*** DATA FOR ANALYSIS ***

Record QueuedPermit : Type := mkPermit {
  p_holder : string;
  p_ttl : Z;
  p_requested : Z;
  p_expires : option Z;
  p_request : option string
}.

Record Semaphore : Type := mkSem {
  limit : Z;
  holders : list SemaphoreSlot;
  sem_queue : fifo string QueuedPermit
}.

Record SemCtx : Type := mkSemCtx {
  sem_counter : Z;
  semaphores : gmap string Semaphore;
  semaphore_cancellations : CancellationLedger
}.

Record SemaphoreAcquireInput : Type := mkSemAcquire {
  sa_key : string;
  sa_holder : string;
  sa_limit : Z;
  sa_ttl_ms : Z;
  sa_wait : bool;
  sa_wait_timeout_ms : option Z;
  sa_request_id : option string;
  sa_legacy : bool
}.

(** [sem.holders.len() as u32] *)
Definition held_count (s : Semaphore) : Z := as_u32 (Z.of_nat (length (holders s))).

(** [sem.limit.saturating_sub(sem.holders.len() as u32)] *)
Definition available (s : Semaphore) : Z := sat_sub (limit s) (held_count s).

(** ** Promotion *)

Definition promoted_slot (w : QueuedPermit) (token now : Z) : SemaphoreSlot :=
  mkSlot (p_holder w) token (sat_add now (p_ttl w)) (p_request w).

Definition slot_value (s : SemaphoreSlot) : Value :=
  json! ["holder" :- s_holder s; "fencing_token" :- s_token s; "lease_expires_ms" :- s_lease s].

(** The loop of [semaphore_promote] on one semaphore.  Each round pops a
    waiter, so the length of the queue bounds the rounds. *)
Fixpoint sem_promote_loop (fuel : nat) (c : Z) (s : Semaphore) (now : Z) (promoted : list Value) :
    Z * Semaphore * list Value :=
  match fuel with
  | O => (c, s, promoted)
  | S fuel =>
      if (limit s <=? held_count s) || bool_decide (sem_queue s = []) then (c, s, promoted)
      else match next_token c with
      | None => (c, s, promoted)
      | Some token =>
          match Fifo.pop_front (sem_queue s) with
          | (q, Some (_, waiter)) =>
              let slot := promoted_slot waiter token now in
              sem_promote_loop fuel token (mkSem (limit s) (holders s ++ [slot]) q) now
                (promoted ++ [slot_value slot])
          | (_, None) => (c, s, promoted)
          end
      end
  end.

Definition semaphore_promote (c : Z) (ss : gmap string Semaphore) (key : string) (now : Z) :
    Z * gmap string Semaphore * list Value :=
  match ss !! key with
  | None => (c, ss, [])
  | Some s =>
      let '(c', s', promoted) := sem_promote_loop (length (sem_queue s)) c s now [] in
      (c', <[key := s']> ss, promoted)
  end.

Definition semaphores_promote `{HashOrder} (c : Z) (ss : gmap string Semaphore) (now : Z) :
    Z * gmap string Semaphore :=
  foldl (λ '(c, ss) key, (semaphore_promote c ss key now).1) (c, ss) (hash_keys ss).

(** ** Commands *)

Section commands.
Context `{External}.

Definition apply_semaphore_acquire (ctx : SemCtx) (revision now : Z) (input : SemaphoreAcquireInput) :
    SemCtx * Value :=
  let key := sa_key input in
  let holder := sa_holder input in
  let lim := sa_limit input in
  let request_id := sa_request_id input in
  let legacy := sa_legacy input in
  let ss := semaphores ctx in
  if is_some_and request_id (λ r,
       ledger_contains (semaphore_cancellations ctx) (acquisition_identity "semaphore" holder [key] r)) then
    (ctx, json! ["acquired" :- false; "queued" :- false; "position" :- JNull; "wait_expires_ms" :- JNull;
                 "key" :- key; "holder" :- holder; "limit" :- lim; "available" :- 0; "revision" :- revision])
  else
  let existing_limit := default lim (limit <$> ss !! key) in
  if negb legacy && negb (existing_limit =? lim) then
    (ctx, json! ["acquired" :- false; "queued" :- false; "reason" :- "limit_mismatch"; "key" :- key;
                 "holder" :- holder; "requested_limit" :- lim; "limit" :- existing_limit;
                 "revision" :- revision])
  else
  let sem0 := default (mkSem (if legacy then Z.max lim 1 else lim) [] []) (ss !! key) in
  let sem := if legacy then mkSem (Z.max lim 1) (holders sem0) (sem_queue sem0) else sem0 in
  let store c sem := mkSemCtx c (<[key := sem]> ss) (semaphore_cancellations ctx) in
  match List.find (λ slot, bool_decide (s_holder slot = holder)
                           && (legacy || bool_decide (s_request slot = request_id))) (holders sem) with
  | Some slot =>
      (store (sem_counter ctx) sem,
       json! ["acquired" :- true; "queued" :- false; "renewed" :- false; "key" :- key; "holder" :- holder;
              "fencing_token" :- s_token slot; "lease_expires_ms" :- s_lease slot;
              "available" :- available sem; "limit" :- limit sem; "revision" :- revision])
  | None =>
  if (held_count sem <? limit sem) && bool_decide (sem_queue sem = []) then
    match next_token (sem_counter ctx) with
    | None =>
        (store (sem_counter ctx) sem,
         json! ["acquired" :- false; "queued" :- false; "reason" :- "fencing_tokens_exhausted";
                "key" :- key; "holder" :- holder; "revision" :- revision])
    | Some token =>
        let lease := sat_add now (sa_ttl_ms input) in
        let sem' := mkSem (limit sem) (holders sem ++ [mkSlot holder token lease request_id]) (sem_queue sem) in
        (store token sem',
         json! ["acquired" :- true; "queued" :- false; "key" :- key; "holder" :- holder;
                "fencing_token" :- token; "lease_expires_ms" :- lease; "available" :- available sem';
                "limit" :- limit sem'; "revision" :- revision])
    end
  else
    let already := is_some_and (Fifo.get holder (sem_queue sem)) (λ w, bool_decide (p_request w = request_id)) in
    let identity_in_use := Fifo.contains holder (sem_queue sem) && negb already in
    let wait_until :=
      if legacy then None
      else Some (sat_add now (default DEFAULT_WAIT_TIMEOUT_MS (sa_wait_timeout_ms input))) in
    let q' := if sa_wait input && negb already && negb identity_in_use
              then (Fifo.push_back holder (mkPermit holder (sa_ttl_ms input) now wait_until request_id)
                      (sem_queue sem)).1
              else sem_queue sem in
    let position := if identity_in_use then None else S <$> Fifo.position holder q' in
    let wait_expires_ms := if identity_in_use then None else (Fifo.get holder q' ≫= p_expires) in
    let is_queued := bool_decide (is_Some position) in
    (store (sem_counter ctx) (mkSem (limit sem) (holders sem) q'),
     json! ["acquired" :- false; "queued" :- (if legacy then sa_wait input && is_queued else is_queued);
            "position" :- position; "wait_expires_ms" :- wait_expires_ms; "key" :- key; "holder" :- holder;
            "limit" :- limit sem; "available" :- 0; "revision" :- revision])
  end.

(** [iter_mut().find] and the update of the slot found. *)
Definition update_slot (token : Z) (f : SemaphoreSlot → SemaphoreSlot) (l : list SemaphoreSlot) :
    list SemaphoreSlot :=
  match list_find (λ slot, s_token slot = token) l with
  | Some (i, slot) => <[i := f slot]> l
  | None => l
  end.

Definition apply_semaphore_renew (ctx : SemCtx) (revision now : Z) (key holder : string)
    (fencing_token ttl_ms : Z) : SemCtx * Value :=
  match semaphores ctx !! key with
  | None => (ctx, json! ["renewed" :- false; "reason" :- "not_found"; "revision" :- revision])
  | Some sem =>
      match List.find (λ slot, s_token slot =? fencing_token) (holders sem) with
      | None => (ctx, json! ["renewed" :- false; "reason" :- "not_found"; "revision" :- revision])
      | Some slot =>
          if negb (bool_decide (s_holder slot = holder)) then
            (ctx, json! ["renewed" :- false; "reason" :- "not_holder"; "revision" :- revision])
          else
            let lease := Z.max (s_lease slot) (sat_add now ttl_ms) in
            let renewed slot := mkSlot (s_holder slot) (s_token slot) lease (s_request slot) in
            (mkSemCtx (sem_counter ctx)
               (<[key := mkSem (limit sem) (update_slot fencing_token renewed (holders sem)) (sem_queue sem)]>
                  (semaphores ctx)) (semaphore_cancellations ctx),
             json! ["renewed" :- true; "key" :- key; "holder" :- holder; "fencing_token" :- fencing_token;
                    "lease_expires_ms" :- lease; "revision" :- revision])
      end
  end.

Definition apply_semaphore_release (ctx : SemCtx) (revision now : Z) (key holder : string)
    (fencing_token : Z) : SemCtx * Value :=
  match semaphores ctx !! key with
  | None => (ctx, json! ["released" :- false; "reason" :- "not_found"; "revision" :- revision])
  | Some sem =>
      let kept := filter (λ slot, ¬ (s_token slot = fencing_token ∧ s_holder slot = holder)) (holders sem) in
      let ss := <[key := mkSem (limit sem) kept (sem_queue sem)]> (semaphores ctx) in
      if bool_decide (length kept = length (holders sem)) then
        (mkSemCtx (sem_counter ctx) ss (semaphore_cancellations ctx),
         json! ["released" :- false; "reason" :- "not_holder"; "revision" :- revision])
      else
        let '(c, ss', promoted) := semaphore_promote (sem_counter ctx) ss key now in
        (mkSemCtx c ss' (semaphore_cancellations ctx),
         json! ["released" :- true; "key" :- key; "promoted" :- promoted; "revision" :- revision])
  end.

Definition sem_cancel_acquired (key holder : string) (slot : SemaphoreSlot) (revision : Z) : Value :=
  json! ["cancelled" :- false; "acquired" :- true; "key" :- key; "holder" :- holder;
         "fencing_token" :- s_token slot; "lease_expires_ms" :- s_lease slot; "promoted" :- JArr [];
         "revision" :- revision].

*** End of DATA FOR ANALYSIS ***

**TASK:**
Report each line in the preceding entries that holds the string "fuel".

**ANSWER TO THE EXERCISE:**
Fixpoint sem_promote_loop (fuel : nat) (c : Z) (s : Semaphore) (now : Z) (promoted : list Value) :
  match fuel with
  | S fuel =>
              sem_promote_loop fuel token (mkSem (limit s) (holders s ++ [slot]) q) now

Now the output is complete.